Table 1 Patient characteristics and MRD study results, by original risk model and quantitative MRD range
Figure 1
figure 1

Outcomes by quantitative MRD ranges. Shown are long-term survival, DFS and RI rates according to MRD quantitative ranges and SCT therapy (6-year probability is given for each group). (ac) All patients with MRD study (n=136): CMR (n=64) 0.73, 0.63, 0.36; MR (n=21) 0.57, 0.52, 0.33; MR1 (n=17) 0.53, 0.47, 0.50; MR2 (n=34), 0.24, 0.15, 0.76. (df), MRD+ patients receiving allo/auto-SCT (n=43): MR/MR1 (n=24) 0.50, 0.46, 0.43; MR2 (n=19) 0.26, 0.16, 0.69. (gi) MRD+ patients receiving allo-SCT (n=26): MR/MR1 (n=15) 0.60, 0.60, 0.23; MR2 (n=11), 0.27, 0.18, 0.64.

This very long-term update of a prospective trial included 136 MRD-evaluable patients with Ph− ALL, extending our prior observation on 112 patients with both Ph− and Ph+ disease.2 The dominant prognostic role of MRD was confirmed even after prolonged follow-up, and the extent to which MRD+ patients were rescued by an allo-SCT correlated with post-induction quantitative MRD ranges, the allograft being performed after a median of 2.2 months from the last consolidation course. The study conclusions are that in terms of RI the outcome of patients with CMR or MR was very similar, allowing a probability of cure around 70% in patients treated with chemotherapy only because MR at TP1 and TP2, and CMR at TP3. Moreover, the patients with MRD 10−3 and greater (MR2) did very badly even after an allo-SCT, although this was intentionally prescribed to overcome the high risk of relapse associated with MRD positivity. Therefore, only those patients who displayed MRD <10−3 and were selected for transplantation because MR1 at TP2 and/or MR/MR1 at TP3 had a realistic chance of cure following allo-SCT, with a DFS of 60% and a RI of about 20%. These findings may be relevant to the correct positioning of SCT in MRD+ patients, including those with low-positive MRD outside the quantitative 10−4 cut-off.3 This information is certainly different from that conveyed by a direct pre-transplantation MRD assay, by which we can directly compare the SCT effects with baseline.5, 6, 7 Rather, it represents a general risk index of transplantation failure, obtainable well ahead of SCT by studying post-induction MRD, and therefore most useful for an effective SCT planning, net of several confounding factors such as the time elapsed from CR to transplantation, the intervening treatments and MRD fluctuations due to the transient efficacy of different chemotherapy courses, individual variations of dose intensity or issues of marrow sampling and MRD processing. In other reports, a post-induction MRD of 10−4 and greater at weeks 6, 16 and 18 was associated with a posttransplantation DFS rate of about 52% at 4 years,8 44% at 5 years3 and 35% at 4 years.4 However, these results were not further dissected by different quantitative MRD ranges.
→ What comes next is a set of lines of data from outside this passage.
(** * FLAC compression-level estimation

    A shallow embedding of the two estimator modules of the converter,
    [flac_analyzer.py] and [flac_level_detection.py], and the properties
    of the level estimator, of the probe, of the caller API and of the
    printed report.

    Conventions of the embedding.
    - A Python [dict] with string keys is a [gmap string _].
    - Python values stored in the [info] dictionary are [pyval]s.
    - Python [int] is [Z].  Python [float] is embedded in [Q]: arithmetic and
      comparisons are exact, so binary64 rounding, infinities and NaN are
      outside the model.  Division by zero raises [ZeroDivisionError], as it
      does in Python for both [int] and [float] operands.  The statements
      that depend on it keep the numbers within the range of binary64
      ([float_range]) and away from the ratios at which two roundings decide
      ([clear_of_steps]).
    - The derived statistics of the probes are computed as binary64 does:
      every step of the product behind the uncompressed size, which [int]
      then truncates, and the quotient that is the compression ratio are
      rounded to the nearest binary64 number ([round64]); [int] raises on an
      infinity and on a NaN, and a quotient beyond the floats raises.
    - Exceptions are values of [exn]; a computation that may raise has type
      [result A], and [try ... except] is [try_except].
    - Text is ASCII; the output captured from a subprocess is a [string].
    - Code that prints has type [printing A]: the texts given to [print], in
      order, and how the code ended. *)

From Stdlib Require Import ZArith QArith Qround Qabs Lia Lqa String Ascii List
  DecimalString.
From stdpp Require Import base option gmap strings.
The warning raised by our analysis is that patients with post-consolidation MRD levels of 10−3 and greater can have a worse posttransplantation outcome despite a justified commitment toward the procedure in view of its greater anti-leukemic power.9 Although the general experience already indicates a higher relapse risk in MRD+ patients,7 defining more clearly MRD thresholds associated with higher risk of failure can help design better treatment strategies. For instance, in cases with a MR2 profile, further intensification of chemotherapy is not expected to be effective, given the saturation of the MRD response already observed at week 16 in a large German trial adopting a very intensive schedule.3 Alternative treatments for MR2 patients are nelarabine in T-ALL10 and chimeric antigen receptor-modified T cells (CD19.CAR T)11 or monoclonal antibodies in B-precursor ALL. The latter are the calecheamicin-conjugated anti-CD22 inotuzumab ozogamicin12 and the bispecific anti-CD3/CD19 construct blinatumomab. With blinatumomab, 14 of 16MR2 patients (87.5%) converted to a CMR status, which in some cases lasted for >2 years without SCT.13 A pre-emptive posttransplantation strategy with donor lymphocyte infusions or cyclosporine A tapering should also be considered.14, 15 Adult ALL patients with high post-induction MRD (MR2) may represent a very high-risk subset deserving close MRD monitoring and new experimental treatments aimed at reducing MRD both prior and subsequent to SCT.